I worked as an acupuncturist for something like twenty years before I started moving around too much to keep my license in place. Healthcare is important. I try to keep politics off this site but to me healthcare shouldn’t be political. And abortion is women’s healthcare.
I’m not going to debate when life begins or when abortion should be legal. I’m not going to share whataboutisms for women who may need abortions. Everyone has made up their mind about that already.
I am going to reference a study from the Guttamacher Institute that says that abortion rates don’t go down when abortion is illegal. It just becomes more difficult to obtain safe abortions. In countries where abortion is legal, 9 out of 10 abortions happen safely. In countries where abortion is illegal only 1 in four happen safely.

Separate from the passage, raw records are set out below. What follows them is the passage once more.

Lemma blank_has_no_prompt_echo ws :
  forallb isspace ws = true → contains prompt_echo ws = false.
Proof.
  intros Hws. destruct (contains prompt_echo ws) eqn:Hc; [|done].
  apply contains_substring in Hc as (l & r & ->).
  rewrite forallb_forall in Hws.
  assert (isspace 69 = true) as Habs; [|done].
  apply Hws. apply in_or_app. right. by left.
Qed.

End StripFacts.

(** ** The query normaliser, further *)

Lemma parse_osint_query_text (q : str) :
  parse_osint_query q =
  query_head ++ query_text q ++ query_middle ++ query_text q ++ query_tail.
Proof. apply parse_osint_query_places. Qed.

Lemma query_text_absent (q : str) :
  contains prompt_echo q = false → query_text q = q.
Proof. unfold query_text. by intros ->. Qed.

Lemma query_text_front (x : str) :
  contains prompt_echo x = false → query_text (prompt_echo ++ x) = strip x.
Proof.
  intros Hx. unfold query_text.
  pose proof (contains_mid [] prompt_echo x) as Hc.
  change ([] ++ prompt_echo ++ x) with (prompt_echo ++ x) in Hc. rewrite Hc.
  rewrite replace_front by done. by rewrite replace_absent.
Qed.

(** X1. The output of [parse_osint_query] determines the text it embeds:
    two inputs give the same output exactly if their normalised texts
    agree; on inputs without the prompt echo the function is injective. *)
Theorem parse_osint_query_determines_text (q1 q2 : str) :
  (parse_osint_query q1 = parse_osint_query q2 ↔ query_text q1 = query_text q2)
  ∧ (contains prompt_echo q1 = false → contains prompt_echo q2 = false →
     parse_osint_query q1 = parse_osint_query q2 → q1 = q2).
Proof.
  assert (parse_osint_query q1 = parse_osint_query q2 →
          query_text q1 = query_text q2) as Hinj.
  { rewrite !parse_osint_query_text. intros Heq.
    apply app_inv_head in Heq.
    assert (length (query_text q1) = length (query_text q2)) as Hlen.
    { apply (f_equal length) in Heq. rewrite !length_app in Heq. lia. }
    by apply app_inj_1 in Heq as [? _]. }
  split; [split; [exact Hinj|]|].
  - rewrite !parse_osint_query_text. by intros ->.
  - intros H1 H2 Heq. apply Hinj in Heq.
    by rewrite !query_text_absent in Heq.
Qed.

As a healthcare provider, I’d rather women didn’t have any procedure if possible, so maybe we look at what stops unintended pregnancy. Robust sex education, easily accessible contraceptives (this often means at no cost), and universal healthcare. These things make sure that all people of reproductive age have the best understanding they can about their bodies and where to go should they decide to become sexually active. For those who do not want their kids becoming sexually active before marriage, that’s a moral issue to be discussed in the home.
For people who may become pregnant but agonize over whether or not to have the baby, the things they are mostly likely to need are paid parental leave (at last one year), and affordable day-care (preferably on site a their company).

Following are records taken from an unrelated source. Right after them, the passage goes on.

Definition cell (c : option A) : nat := match c with Some _ => 1 | None => 0 end.

Lemma occupied_app (l1 l2 : list (option A)) :
  occupied (l1 ++ l2) = occupied l1 + occupied l2.
Proof. unfold occupied. by rewrite filter_app, length_app. Qed.

Lemma occupied_cons (c : option A) (l : list (option A)) :
  occupied (c :: l) = cell c + occupied l.
Proof.
  unfold occupied. rewrite filter_cons.
  destruct c; [by rewrite decide_True by eauto|].
  by rewrite decide_False by by intros [? [=]].
Qed.

Lemma occupied_le (l : list (option A)) : occupied l ≤ length l.
Proof. apply length_filter. Qed.

Lemma occupied_insert (l : list (option A)) i (c c' : option A) :
  l !! i = Some c →
  occupied (<[i := c']> l) + cell c
  = occupied l + cell c'.
Proof.
  intros Hi. rewrite <- (take_drop_middle l i c Hi) at 2.
  rewrite insert_take_drop by by eapply lookup_lt_Some.
  rewrite !occupied_app, !occupied_cons. lia.
Qed.

Lemma occupied_full (l : list (option A)) :
  (∀ i, i < length l → l !! i ≫= id ≠ None) → occupied l = length l.
Proof.
  induction l as [|c l IH]; intros H; [done|]. rewrite occupied_cons.
  rewrite IH by (intros i Hi; apply (H (S i)); simpl; lia).
  destruct c; [done|]. destruct (H 0); simpl; [lia|done].
Qed.
(* ===== verification/Uidgen.v ===== *)
(** * Object identifiers (uidgen.h, uidgen.c)

    A request or websocket connection is known to the outside by 40 bytes: the
    instance id, the number of its sieve cell, the serial number of the sieve,
    and 8 bytes that are random for polling connections and zero otherwise.
    Incoming messages are matched by looking up the cell and comparing all 40
    bytes. *)

From S2P Require Import Prelude Sieve.

(** ** Layout *)

(** src/src/uidgen.h:6-9 [UID_LEN] *)
Definition UID_NRANDOM : nat := 8.
Definition IID_LEN : nat := 16.
Definition UID_LEN : nat := IID_LEN + 8 * 2 + UID_NRANDOM.

(** [memcpy(dst + off, src, length(src))] *)
Definition blit (off : nat) (src dst : bytes) : bytes :=
  take off dst ++ src ++ drop (off + length src) dst.

(** [UID_HOLE(data)] reads an [unsigned long] at offset [IID_LEN] of a buffer;
    src/src/uidgen.h:9-9 [UID_HOLE] *)
Definition UID_HOLE {S} (data : bytes) : M S Z :=
  if decide (IID_LEN + 8 ≤ length data)
  then mret (le_value (take 8 (drop IID_LEN data)))
  else undefined OutOfBounds.

(** [UID_EQ(a, b)] compares [UID_LEN] bytes of both buffers;
    src/src/uidgen.h:10-10 [UID_EQ] *)
Definition UID_EQ {S} (a b : bytes) : M S bool :=
  if decide (UID_LEN ≤ length a ∧ UID_LEN ≤ length b)
  then mret (bool_decide (take UID_LEN a = take UID_LEN b))
  else undefined OutOfBounds.

(** ** Operations *)

(** Big-endian bytes of a 64-bit integer ([htobe64] stored in memory). *)
Definition be_bytes8 (z : Z) : bytes := reverse (le_bytes 8 z).

(** [ident] is the configured server identifier, the time is what
    [gettimeofday] returned; the result is [root.instance_id];
    src/src/uidgen.c:10-21 [init_uid] *)
Definition init_uid (ident tv_sec tv_usec : Z) : bytes :=
  be_bytes8 ident ++ le_bytes 4 tv_sec ++ le_bytes 4 tv_usec.

(** What the operating system answers while /dev/urandom is read: to each [open],
    to each [read], where [None] is an error, and to [close]. *)
Inductive open_res := Opened | OpenEintr | OpenFailed.
#[export] Instance open_res_eq_dec : EqDecision open_res.
Proof. solve_decision. Defined.

Record random_device := mk_random {
  rd_opens : list open_res;
  rd_reads : list (option bytes);
  rd_close_fails : bool;
}.

Section random.
Context {S : Type} `{LogLevel}.

(** src/src/uidgen.c:44-48 [make_hole_uid] *)
Fixpoint open_random (opens : list open_res) : M S unit :=
  match opens with
  | [] => out_of_fuel
  | Opened :: _ => mret tt
  | e :: opens => SNIMPL (bool_decide (e ≠ OpenEintr));; open_random opens
  end.

(** Each [read] of up to [n] bytes starts at the same place, until one gives all
    of them; src/src/uidgen.c:49-52 [make_hole_uid] *)
Fixpoint read_random (n off : nat) (reads : list (option bytes)) (data : bytes) : M S bytes :=
  match reads with
  | [] => out_of_fuel
  | None :: reads => read_random n off reads data
  | Some b :: reads =>
      let b := take n b in
      let data := blit off b data in
      if decide (n ≤ length b) then mret data else read_random n off reads data
  end.
End random.

(** Returns the caller's buffer [data] and whether a hole was found; the device is
    only used for secure identifiers;
    src/src/uidgen.c:36-58 [make_hole_uid] *)
Definition make_hole_uid {A} `{LogLevel} (instance_id : bytes) (dev : random_device) (object : A)
    (data : bytes) (secure : bool) : M (sieve A) (bytes * bool) :=
  let data := blit 0 instance_id data in
  r ← sieve_find_hole object;
  match r with
  | None => mret (data, false)
  | Some (ix, hole) =>
      let data := blit IID_LEN (le_bytes 8 (Z.of_nat hole)) data in
      let data := blit (IID_LEN + 8) (le_bytes 8 ix) data in
      if secure then
        open_random (rd_opens dev);;
        data ← read_random UID_NRANDOM (UID_LEN - UID_NRANDOM) (rd_reads dev) data;
        SNIMPL (rd_close_fails dev);;
        mret (data, true)
      else mret (blit (UID_LEN - UID_NRANDOM) (replicate UID_NRANDOM NUL) data, true)
  end.

(** /dev/urandom can be read: it is opened, apart from interruptions, at last a
    read gives all bytes, and it is closed. *)
Record random_ok (dev : random_device) : Prop := {
  rk_open : ∃ k rest, rd_opens dev = replicate k OpenEintr ++ Opened :: rest;
  rk_read : ∃ b, length b = UID_NRANDOM ∧ Some b ∈ rd_reads dev;
  rk_close : rd_close_fails dev = false;
}.

(** It cannot be opened. *)
Definition random_refused (dev : random_device) : Prop :=
  ∃ k rest, rd_opens dev = replicate k OpenEintr ++ OpenFailed :: rest.

(** A device that gives these bytes at once. *)
Definition random_of (b : bytes) : random_device := mk_random [Opened] [Some b] false.

Lemma random_of_ok b : length b = UID_NRANDOM → random_ok (random_of b).
Proof. intros Hb. split; simpl; [by exists 0, []|exists b; split; [done|by left]|done]. Qed.

(** ** Specification

    A registry of identified objects: the table and the identifier that each
    registered object carries. *)
Record registry := mk_registry { r_sieve : sieve addr; r_uid : gmap nat bytes }.
#[export] Instance rebuild_registry : Rebuild registry := λ r,
  mk_registry (r_sieve r) (r_uid r).

(** The identifier with given fields. *)
Definition uid_of (iid : bytes) (hole : nat) (ix : Z) (tail : bytes) : bytes :=
  iid ++ le_bytes 8 (Z.of_nat hole) ++ le_bytes 8 ix ++ tail.

Section registry.
Context `{LogLevel} (iid : bytes).

Definition on_sieve {A} : M (sieve addr) A → M registry A :=
  zoom r_sieve (λ s r, r <| r_sieve := s |>).

(** Creation of object [a], as done by [hybi_start] and [http_request]. *)
Definition register (urandom : random_device) (secure : bool) (a : addr) :
    M registry (option bytes) :=
  '(uid, ok) ← on_sieve (make_hole_uid iid urandom a (replicate UID_LEN NUL) secure);
  if ok : bool then
    modify (λ r, r <| r_uid ::= λ m, <[a := uid]> m |>);; mret (Some uid)
  else mret None.

(** Removal of the object, by the cell number in its own identifier, as done by
    [hybi_stop] and [request_finish]. *)
Definition unregister (a : addr) : M registry unit :=
  r ← get;
  uid ← deref UseAfterFree (r_uid r !! a);
  hole ← UID_HOLE uid;
  on_sieve (sieve_empty hole);;
  modify (λ r', r' <| r_uid ::= λ m, delete a m |>).

(** Lookup of an incoming identifier, as done by [hybi_find] and
    [http_process]. *)
Definition lookup_uid (data : bytes) : M registry (option addr) :=
  hole ← UID_HOLE data;
  o ← on_sieve (sieve_get hole);
  match o with
  | None => mret None
  | Some a =>
      r ← get;
      uid ← deref UseAfterFree (r_uid r !! a);
      eq ← UID_EQ uid data;
      mret (if eq : bool then Some a else None)
  end.

Inductive registry_op :=
  | Register (urandom : random_device) (secure : bool) (a : addr)
  | Unregister (a : addr).

(** A history of creations and removals; the result lists the identifiers that
    were issued.  An object is created once and removed at most once. *)
Fixpoint registry_history (ops : list registry_op) : M registry (list bytes) :=
  match ops with
  | [] => mret []
  | Register urandom secure a :: ops =>
      r ← get;
      match r_uid r !! a with
      | Some _ => registry_history ops
      | None =>
          u ← register urandom secure a;
          us ← registry_history ops;
          mret (match u with Some u => u :: us | None => us end)
      end
  | Unregister a :: ops =>
      r ← get;
      match r_uid r !! a with
      | Some _ => unregister a;; registry_history ops
      | None => registry_history ops
      end
  end.

Definition valid_op (op : registry_op) : Prop :=
  match op with
  | Register urandom secure _ => secure = true → random_ok urandom
  | Unregister _ => True
  end.

(** Registered objects sit in the cell that their identifier names and carry a
    serial number that was issued before. *)
Record registry_ok (r : registry) : Prop := {
  ro_wf : sieve_wf (r_sieve r);
  ro_index : (0 ≤ index (r_sieve r))%Z;
  ro_hole : ∀ i a, holes (r_sieve r) !! i = Some a → ∃ ix tail,
    r_uid r !! a = Some (uid_of iid i ix tail) ∧ length tail = UID_NRANDOM ∧
    (0 ≤ ix < index (r_sieve r))%Z;
  ro_uid : ∀ a u, r_uid r !! a = Some u → ∃ i, holes (r_sieve r) !! i = Some a;
}.
End registry.

(** ** Lemmas *)

Ltac uid_lia := unfold UID_LEN, UID_NRANDOM, IID_LEN in *; simpl in *; lia.

Lemma blit_app off src pre rest :
  length pre = off → length src ≤ length rest →
  blit off src (pre ++ rest) = pre ++ src ++ drop (length src) rest.
Proof.
  intros <- Hle. unfold blit. rewrite take_app_length. do 2 f_equal.
  rewrite drop_app_ge by lia. f_equal. lia.
Qed.

Lemma length_blit off src dst :
  off + length src ≤ length dst → length (blit off src dst) = length dst.
Proof. intros H. unfold blit. rewrite !length_app, length_take, length_drop. lia. Qed.

Section layout.
Variable iid : bytes.
Hypothesis Hiid : length iid = IID_LEN.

For students who become pregnant and are on scholarship, I would argue that free or at least low cost college would keep them from not having to chose between their career dreams and the having a family sooner than expected. At the very least, allowing scholarships and grants to be put on hold until the student comes back would be helpful.

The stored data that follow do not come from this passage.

(* ===== verification/Topics.v ===== *)
(** * Topics and subscriptions (websocket.c)

    A route has a chained hash table of topics; a subscription links a
    connection and a topic, on a list of each.  The abstract view is the
    relation [subscribed] between connections and named topics. *)

From S2P Require Import Prelude Sieve Pool MsgQueue Links State.

(** ** Operations *)
Section operations.
Context `{Malloc}.

(** [LIST_REMOVE(sub, topic_list)] and [LIST_REMOVE(sub, client_list)]. *)
Definition remove_from_topic (sub : addr) : MR unit :=
  s ← get_sub sub; set_topic (s_topic s) (λ t, t <| t_subscribers ::= unlink sub |>).
Definition remove_from_client (sub : addr) : MR unit :=
  s ← get_sub sub; set_hybi (s_connection s) (λ h, h <| h_subscribers ::= unlink sub |>).

(** [pool_free(&root.hybi.subscriber_pool, sub)] *)
Definition free_subscriber (sub : addr) : MR unit :=
  on_sub_arena (pool_free sub);; modify (λ r, r <| subs ::= delete sub |>).

(** Both removals, the release and the counters, in the order of [free_topic];
    src/src/websocket.c:41-45 [free_topic] *)
Definition drop_subscriber (rid : route_id) (sub : addr) : MR unit :=
  remove_from_topic sub;;
  remove_from_client sub;;
  free_subscriber sub;;
  set_table rid (λ tbl, tbl <| nsubscriptions ::= λ n, (n - 1)%Z |>);;
  count (λ st, st <| st_websock_unsubscribed ::= plus 1 |>).

(** src/src/websocket.c:36-51 [free_topic] *)
Definition free_topic (a : addr) : MR unit :=
  t ← get_topic a;
  mfor (t_subscribers t) (drop_subscriber (t_table t));;
  set_table (t_table t) (λ tbl, tbl <| table ::= λ o, map (unlink a) <$> o |>);;
  set_table (t_table t) (λ tbl, tbl <| ntopics ::= λ n, (n - 1)%Z |>);;
  count (λ st, st <| st_topics_removed ::= plus 1 |>);;
  on_topic_heap (free a);; modify (λ r, r <| topics ::= delete a |>).

(** [res += (res<<1) + (res<<4) + ...] on a [size_t]; the byte is a [char]. *)
Definition topic_hash_step (res : Z) (c : ascii) : Z :=
  let res := u64 (res + (Z.shiftl res 1 + Z.shiftl res 4 + Z.shiftl res 7
                         + Z.shiftl res 8 + Z.shiftl res 24)) in
  Z.lxor res (u64 (schar c)).

(** src/src/websocket.c:367-374 [topic_hash] *)
Definition topic_hash (s : bytes) : Z := foldl topic_hash_step 0%Z s.

Definition sizeof_topic : Z := 48.
Definition sizeof_topic_hash : Z := 24.
Definition sizeof_ptr : Z := 8.

(** src/src/websocket.c:376-386 [mktopic] *)
Definition mktopic (rid : route_id) (name : bytes) (hash : Z) : MR (option addr) :=
  result ← on_topic_heap (malloc (sizeof_topic + Z.of_nat (length name)));
  match result with
  | None => mret None
  | Some result =>
      count (λ st, st <| st_topics_created ::= plus 1 |>);;
      modify (λ r, r <| topics ::= <[result := mk_topic rid [] hash name]> |>);;
      mret (Some result)
  end.

(** [LIST_INSERT_HEAD((struct topic_head * )&table->table[cell], result, topic_list)],
    which writes to [result] without a test for NULL. *)
Definition insert_topic (rid : route_id) (cell : nat) (result : option addr) : MR unit :=
  result ← deref NullDeref result;
  rt ← get_route rid;
  tbl ← deref NullDeref (rt_topics rt);
  bs ← deref NullDeref (table tbl);
  l ← deref OutOfBounds (bs !! cell);
  set_table rid (λ tbl, tbl <| table := Some (<[cell := result :: l]> bs) |>).

(** [hash % table->hash_size], in [size_t]. *)
Definition topic_cell (hash hash_size : Z) : MR nat :=
  if (u64 hash_size =? 0)%Z then undefined DivisionByZero
  else mret (Z.to_nat (hash mod u64 hash_size)).

(** src/src/websocket.c:402-414 [find_topic] *)
Definition find_topic_first (rid : route_id) (name : bytes) (hash : Z) : MR (option addr) :=
  rt ← get_route rid;
  set_table rid (λ tbl, tbl <| hash_size := rt_topic_hash_size rt |>);;
  cells ← on_topic_heap (malloc (rt_topic_hash_size rt * sizeof_ptr));
  match cells with
  | None => undefined NullDeref       (* bzero of the result precedes the test *)
  | Some _ =>
      set_table rid (λ tbl, tbl <| table := Some (replicate (Z.to_nat (rt_topic_hash_size rt)) []) |>
                                <| ntopics := 1%Z |> <| nsubscriptions := 0%Z |>);;
      result ← mktopic rid name hash;
      bucket ← topic_cell hash (rt_topic_hash_size rt);
      insert_topic rid bucket result;;
      mret result
  end.

(** The comparison of [LIST_FOREACH(current, ...)]; src/src/websocket.c:426-431 [find_topic] *)
Fixpoint search_topic (hash : Z) (name : bytes) (l : list addr) : MR (option addr) :=
  match l with
  | [] => mret None
  | current :: l =>
      t ← get_topic current;
      if (Z.of_nat (length (t_name t)) =? Z.of_nat (length name))%Z
         && (t_hash t =? hash)%Z && bool_decide (t_name t = name)
      then mret (Some current)
      else search_topic hash name l
  end.

(** src/src/websocket.c:416-437 [find_topic] *)
Definition find_topic_in (rid : route_id) (tbl : topic_table) (bs : list (list addr))
    (name : bytes) (hash : Z) (create : bool) : MR (option addr) :=
  cell ← topic_cell hash (hash_size tbl);
  l ← deref OutOfBounds (bs !! cell);
  found ← search_topic hash name l;
  match found with
  | Some current => mret (Some current)
  | None =>
      if negb create then mret None
      else
        match l with
        | [] =>
            result ← mktopic rid name hash;
            set_table rid (λ tbl, tbl <| ntopics ::= λ n, (n + 1)%Z |>);;
            insert_topic rid cell result;; mret result
        | _ :: _ =>
            set_table rid (λ tbl, tbl <| ntopics ::= λ n, (n + 1)%Z |>);;
            result ← mktopic rid name hash;
            insert_topic rid cell result;; mret result
        end
  end.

Finally, for those in the most poverty, knowing that they would be able to provide the baby with housing, clothing (including diapers), and food (including formula if needed) could go a long way. These would all be in the form of easily accessible social programs.
As an acupuncturist we had to look not only at the person’s illness and complaints but had to look deeper at what caused them. Maybe if we started looking at why there were unintended pregnancies and why people might decide to terminate, we actually could lower the rates of abortions without removing a woman’s right to bodily autonomy.